5. Summary and Conclusion

[14] We demonstrated the capability of ANN approach in predicting the cyclone tracks in the North Indian Ocean 24 hours in advance using only past two 6-hourly positions and the present position in terms of latitude and longitude. For this purpose, best track cyclone positions of 131 cyclones from 1971 to 1982 were used for training, 58 cyclones from 1983 to 1994 for validation and 41 cyclones from 1995 to 2002 for prediction. Thus, the period used for prediction was not used for developing (neither for training nor for validating) the ANN model. The RMSE between the predicted and the actual latitudes (longitudes) is 1.01 (1.16) degrees with the correlation coefficient of 0.98 (0.99) for the prediction dataset. The mean error in the distance between the actual and predicted positions for the 41 predicted cyclones is 137.5 km. The model could very well predict the 24 hours advance positions of the Orissa super cyclonic storm (during 25–31 October 1999) and the very severe cyclonic storm of the Arabian Sea (during 16–22 May 1999) with mean errors of 110.95 km and 109.05 km respectively. However, errors are slightly large for the looping and retraced cyclones. Out of 189 cyclones used for developing the model (131 for training and 58 for validating), only 4 cyclones have taken a loop and 5 cyclones have retraced during 1971–1994. Had more cyclones of these nature be available for training and validation, the model would have predicted the positions of such cyclones also with a better accuracy.
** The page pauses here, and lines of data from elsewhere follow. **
(** X16: a fault of the driver other than [TimeoutException] is not
    taken for a miss: it ends [find_challenge_iframe] and
    [activate_buster_extension] at once, is raised to the caller unchanged,
    and the candidates that follow are not tried. *)
Theorem fault_ends_the_fallback (x : exn) :
  x <> TimeoutException ->
  (forall misses s rest w w1 w2,
      CHALLENGE_IFRAME_SELECTORS self = misses ++ s :: rest ->
      lookups_time_out D self misses w w1 ->
      wait_until D (timeout self) (presence_of_element_located s) w1
        = (Raise x, w2) ->
      find_challenge_iframe D self w
      = (Raise x, map (lookup_of self) (misses ++ [s]), w2))
  /\ (forall misses s rest w t w1 w2,
        BUSTER_BUTTON_SELECTORS self = misses ++ s :: rest ->
        all_passed_over D self misses w t w1 ->
        wait_until D (timeout self) (element_to_be_clickable s) w1
          = (Raise x, w2) ->
        activate_buster_extension D self w
        = (Raise x, t ++ [button_wait_of self s], w2))
  /\ (forall misses s rest w t w1 w2 w3 button,
        BUSTER_BUTTON_SELECTORS self = misses ++ s :: rest ->
        all_passed_over D self misses w t w1 ->
        wait_until D (timeout self) (element_to_be_clickable s) w1
          = (Return button, w2) ->
        click D button (elapse D 5000 w2) = (Raise x, w3) ->
        activate_buster_extension D self w
        = (Raise x,
           t ++ [button_wait_of self s; Sleep 5000; Click button], w3)).
Proof.
  intros Hx. unfold find_challenge_iframe, activate_buster_extension.
  split; [|split].
  - intros misses s rest w w1 w2 -> Hmiss Hfault.
    now apply find_challenge_iframe_from_fault with (w1 := w1).
  - intros misses s rest w t w1 w2 -> Hmiss Hfault.
    now apply activate_buster_extension_from_wait_fault with (w1 := w1).
  - intros misses s rest w t w1 w2 w3 button -> Hmiss Hwait Hfault.
    now apply activate_buster_extension_from_click_fault
      with (w1 := w1) (w2 := w2).
Qed.

Lemma activate_buster_extension_from_true (selectors : list selector) :
  forall (w w3 : world D) (t : list call),
    activate_buster_extension_from D self selectors w = (Return true, t, w3) ->
    exists misses s rest t0 w1 w2 button,
      selectors = misses ++ s :: rest
      /\ all_passed_over D self misses w t0 w1
      /\ wait_until D (timeout self) (element_to_be_clickable s) w1
         = (Return button, w2)
      /\ click D button (elapse D 5000 w2) = (Return tt, w3)
      /\ t = t0 ++ [button_wait_of self s; Sleep 5000; Click button].
Proof.
  induction selectors as [|s rest IH]; intros w w3 t.
  - cbn. unfold ret. discriminate.
  - rewrite activate_buster_extension_from_step.
    destruct (wait_until D _ _ w) as [[button|x] wa] eqn:Hwait.
    + destruct (click D button (elapse D 5000 wa)) as [[[]|x] wb] eqn:Hclick.
      * intros H; inversion H; subst.
        exists [], s, rest, [], w, wa, button.
        repeat split; [constructor|assumption|assumption].
      * destruct x; try discriminate.
        destruct (activate_buster_extension_from D self rest wb)
          as [[r t'] wc] eqn:Hrest.
        cbn [after]. intros H; inversion H; subst.
        destruct (IH _ _ _ Hrest)
          as (misses & s' & rest' & t0 & w1 & w2 & button' & -> & Hmiss
              & Hwait' & Hclick' & ->).
        exists (s :: misses), s', rest',
          ([button_wait_of self s; Sleep 5000; Click button] ++ t0),
          w1, w2, button'.
        split; [reflexivity|].
        split; [econstructor;
                  [eapply click_timed_out; eassumption|assumption]|].
        split; [assumption|]. split; [assumption|].
        now rewrite <- app_assoc.
    + destruct x; try discriminate.
      destruct (activate_buster_extension_from D self rest wa)
        as [[r t'] wc] eqn:Hrest.
      cbn [after]. intros H; inversion H; subst.
      destruct (IH _ _ _ Hrest)
        as (misses & s' & rest' & t0 & w1 & w2 & button' & -> & Hmiss
            & Hwait' & Hclick' & ->).
      exists (s :: misses), s', rest', ([button_wait_of self s] ++ t0),
        w1, w2, button'.
      split; [reflexivity|].
      split; [econstructor;
                [eapply never_clickable; eassumption|assumption]|].
      split; [assumption|]. split; [assumption|].
      now rewrite <- app_assoc.
Qed.

(** X17: [activate_buster_extension] returns [True] only when a click
    went through: the last three calls of its record are the wait for a
    Buster candidate, the five second pause and the click on the button
    that wait returned, answered normally by the driver, every earlier
    candidate having been passed over. *)
Theorem activation_true_means_clicked
    (w w3 : world D) (t : list call) :
  activate_buster_extension D self w = (Return true, t, w3) ->
  exists misses s rest t0 w1 w2 button,
    BUSTER_BUTTON_SELECTORS self = misses ++ s :: rest
    /\ all_passed_over D self misses w t0 w1
    /\ wait_until D (timeout self) (element_to_be_clickable s) w1
       = (Return button, w2)
    /\ click D button (elapse D 5000 w2) = (Return tt, w3)
    /\ t = t0 ++ [button_wait_of self s; Sleep 5000; Click button].
Proof. apply activate_buster_extension_from_true. Qed.

End Fallback.

(** * Runs on the scripted driver *)

Import Fixtures.
Open Scope string_scope.
Open Scope list_scope.

(** The closing switch to the top level faults (as it does while an alert
    is open, or once the browser is gone): the fault is swallowed,
    [solve_recaptcha] returns, and the session's focus is still inside the
    checkbox frame. *)
Lemma focus_stranded_when_cleanup_faults :
  restores_top_level Scripted
  /\ solve_recaptcha Scripted (init 20) 30 (play easy_case_stranded)
     = (Return true,
        [GetWindowHandles;
         WaitUntil 20 (presence_of_element_located "iframe[title='reCAPTCHA']");
         SwitchToFrame checkbox_iframe;
         WaitUntil 20 (element_to_be_clickable "#recaptcha-anchor");
         Click checkbox;
         Sleep 2000;
         FindElement "#recaptcha-anchor[aria-checked='true']";
         SwitchToDefaultContent],
        {| script := []; focus := [checkbox_iframe] |})
  /\ frame_path Scripted
       (snd (solve_recaptcha Scripted (init 20) 30 (play easy_case_stranded)))
     <> [].
Proof.
  split; [exact Scripted_restores_top_level|].
  split; [reflexivity|]. cbn. discriminate.
Qed.

(** The first Buster candidate becomes clickable, yet the lookup does not
    return on it: its click times out and the second candidate is tried. *)
Lemma activation_goes_past_first_match :
  wait_until Scripted 20 (element_to_be_clickable "div.help-button-holder")
    (play first_click_times_out)
  = (Return buster_button,
     {| script := [Fault TimeoutException; Found other_button; Done];
        focus := [] |})
  /\ activate_buster_extension Scripted (init 20) (play first_click_times_out)
     = (Return true,
        [WaitUntil 20 (element_to_be_clickable "div.help-button-holder");
         Sleep 5000;
         Click buster_button;
         WaitUntil 20 (element_to_be_clickable ".help-button-holder");
         Sleep 5000;
         Click other_button],
        {| script := []; focus := [] |}).
Proof. split; reflexivity. Qed.

(** The first Buster candidate becomes clickable within the budget, yet
    [activate_buster_extension] returns [false]. *)
Lemma activation_false_despite_clickable_button :
  wait_until Scripted 20 (element_to_be_clickable "div.help-button-holder")
    (play only_click_times_out)
  = (Return buster_button,
     {| script := [Fault TimeoutException; Fault TimeoutException;
                   Fault TimeoutException];
        focus := [] |})
  /\ activate_buster_extension Scripted (init 20) (play only_click_times_out)
     = (Return false,
        [WaitUntil 20 (element_to_be_clickable "div.help-button-holder");
         Sleep 5000;
         Click buster_button;
         WaitUntil 20 (element_to_be_clickable ".help-button-holder");
         WaitUntil 20 (element_to_be_clickable "[class*='help-button']")],
        {| script := []; focus := [] |}).
Proof. split; reflexivity. Qed.

(** ** Instances of the theorems *)

Lemma solve_recaptcha_ends_with_top_level_switch_run :
  restores_top_level Scripted
  /\ exists b t w1 r w',
       try_except (solve_recaptcha_body Scripted (init 20) 30) is_Exception
         (fun _ => ret false) (play challenge_case) = (Return b, t, w1)
       /\ switch_to_default_content Scripted w1 = (r, w')
       /\ solve_recaptcha Scripted (init 20) 30 (play challenge_case)
          = (Return b, t ++ [SwitchToDefaultContent], w')
       /\ (r = Return tt -> frame_path Scripted w' = []).
Proof.
  split; [exact Scripted_restores_top_level|].
  exact (solve_recaptcha_ends_with_top_level_switch Scripted (init 20)
           Scripted_restores_top_level 30 (play challenge_case)).
Defined.
Lemma backtrack_fuel_complete s fuel a rng :
  well_formed (crossword self) = true →
  satisfying self s → part_of self s a →
  length (unassigned self a) < fuel →
  ∃ r a' rng', backtrack_fuel random fuel self a rng = Ok (Some r, a', rng').
Proof.
  intros Hwf Hsat. revert a rng.
  induction fuel as [|fuel IH]; intros a rng Hpart Hfuel; [lia|].
  destruct (backtrack_fuel_total (S fuel) a rng Hwf (satisfying_cover _ Hsat))
    as ([r|] & a' & rng' & Hrun); [by eauto using part_of_keys|done|by eauto|].
  exfalso. simpl in Hrun.
  destruct (assignment_complete self a); [discriminate|]. inv_ok.
  apply select_unassigned_variable_Ok in E as (Hin & Hvar & _).
  unfold order_domain_values in E0.
  destruct (domains self !! v) as [d|] eqn:Hd; [|discriminate].
  injection E0 as <-.
  apply try_values_Ok in Hrun as [(_ & _ & Hall)|(? & ? & ? & [=] & _)]; [|done].
  destruct Hsat as (Hcomplete & Hvalid & Hdom).
  pose proof (Hcomplete v Hin) as ([v' w] & Hv' & Hs)%list_elem_of_fmap.
  simpl in Hv'. subst v'.
  assert (part_of self s (dict_set v w a)) as Hpart'.
  { intros p [?| ->]%dict_set_keys; [by apply Hpart|done..]. }
  destruct (Hall w) as (rng0 & rng1 & Hnone).
  - destruct (Hdom _ _ Hs) as (d' & Hd' & Hw). congruence.
  - by eapply consistent_part_of.
  - destruct (IH (dict_set v w a) rng0 Hpart') as (r & a1 & rng2 & Hsome).
    + pose proof (unassigned_shrinks v w a Hin Hvar). lia.
    + congruence.
Qed.

(** ** The recursion budget of the search is never exhausted *)

Lemma all_ok_fuel {A} (f : A → outcome bool) (l : list A) :
  (∀ x, f x ≠ NoFuel) → all_ok f l ≠ NoFuel.
Proof.
  intros Hf. induction l as [|x l IH]; simpl; [done|].
  specialize (Hf x). destruct (f x) as [[]| |]; done.
Qed.

Lemma no_conflict_fuel c A B : no_conflict c A B ≠ NoFuel.
Proof.
  unfold no_conflict, str_index. case_decide; [done|].
  destruct (overlaps c !! _) as [[[pA pB]|]|]; [|done..].
  destruct (String.get pA A.2); [|done]. by destruct (String.get pB B.2).
Qed.

Lemma consistent_fuel a : consistent self a ≠ NoFuel.
Proof.
  unfold consistent. destruct (all_unique a); [|done].
  destruct (lengths_ok a); [|done].
  apply all_ok_fuel. intros A. apply all_ok_fuel. apply no_conflict_fuel.
Qed.

Lemma try_values_fuel fuel var values a rng :
  var ∉ a.*1 →
  (∀ value rng0,
     backtrack_fuel random fuel self (dict_set var value a) rng0 ≠ NoFuel) →
  try_values (backtrack_fuel random fuel self) self var values a rng ≠ NoFuel.
Proof.
  intros Hvar Hrec. revert rng.
  induction values as [|value values IH]; intros rng; simpl; [done|].
  pose proof (consistent_fuel (dict_set var value a)) as Hc.
  destruct (consistent self (dict_set var value a)) as [[]| |]; [| |done..].
  - simpl. specialize (Hrec value rng).
    destruct (backtrack_fuel random fuel self (dict_set var value a) rng)
      as [[[[r|] a1] rng1]| |] eqn:Hrun; [done| |done..].
    simpl. apply backtrack_fuel_restores in Hrun as ->.
    rewrite dict_pop_set by done. apply IH.
  - apply IH.
Qed.

Lemma backtrack_fuel_enough fuel a rng :
  length (unassigned self a) < fuel →
  backtrack_fuel random fuel self a rng ≠ NoFuel.
Proof.
  revert a rng. induction fuel as [|fuel IH]; intros a rng Hfuel; [lia|].
  simpl. destruct (assignment_complete self a); [done|].
  destruct (select_unassigned_variable random self a rng)
    as [[var rng1]| |] eqn:Hsel; [|done|].
  - simpl. apply select_unassigned_variable_Ok in Hsel as (Hin & Hvar & _).
    unfold order_domain_values. destruct (domains self !! var); [|done].
    simpl. apply try_values_fuel; [done|]. intros value rng0. apply IH.
    pose proof (unassigned_shrinks var value a Hin Hvar). lia.
  - unfold select_unassigned_variable, sample in Hsel.
    by destruct (_ !! _) in Hsel.
Qed.

End SearchFacts.

Lemma ac3_fuel_enough self arcs : ac3 self arcs ≠ NoFuel.
Proof.
  unfold ac3. set (q := match arcs with None => _ | Some l => l end).
  pose proof (ac3_loop_terminates (ac3_fuel self q) self q (le_n _)).
  by destruct (ac3_loop _ _ _).
Qed.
Besides 24 hours, 12 to 72 hours forecast is also attempted. 12 hours in advance forecast is the best and the model accuracy decreases beyond 24 hours forecast. The improvement in forecasting is only marginal if retraced and looped cyclones are excluded. The ANN predictions are accurate compared with those obtained from the CLIPER, LAM and QLM models.


[15] The authors acknowledge the facilities provided at National Remote Sensing Agency, Hyderabad, India, and Space Applications Center, Ahmedabad, India, to carry out this analysis. The cyclone data have been obtained from Joint Typhoon Warning Center (JTWC), USA. The software for the CLIPER method was provided by Julian Heming, Meteorological Office, United Kingdom. The authors thank R. C. Bhatia, Additional Director General of Meteorology, IMD, for providing information on cyclones in the Indian Ocean. Fellowship of Sarika Jain is supported by Department of Ocean Development (DOD). The authors thank the anonymous referees for their critical and constructive comments that have improved the quality of the paper.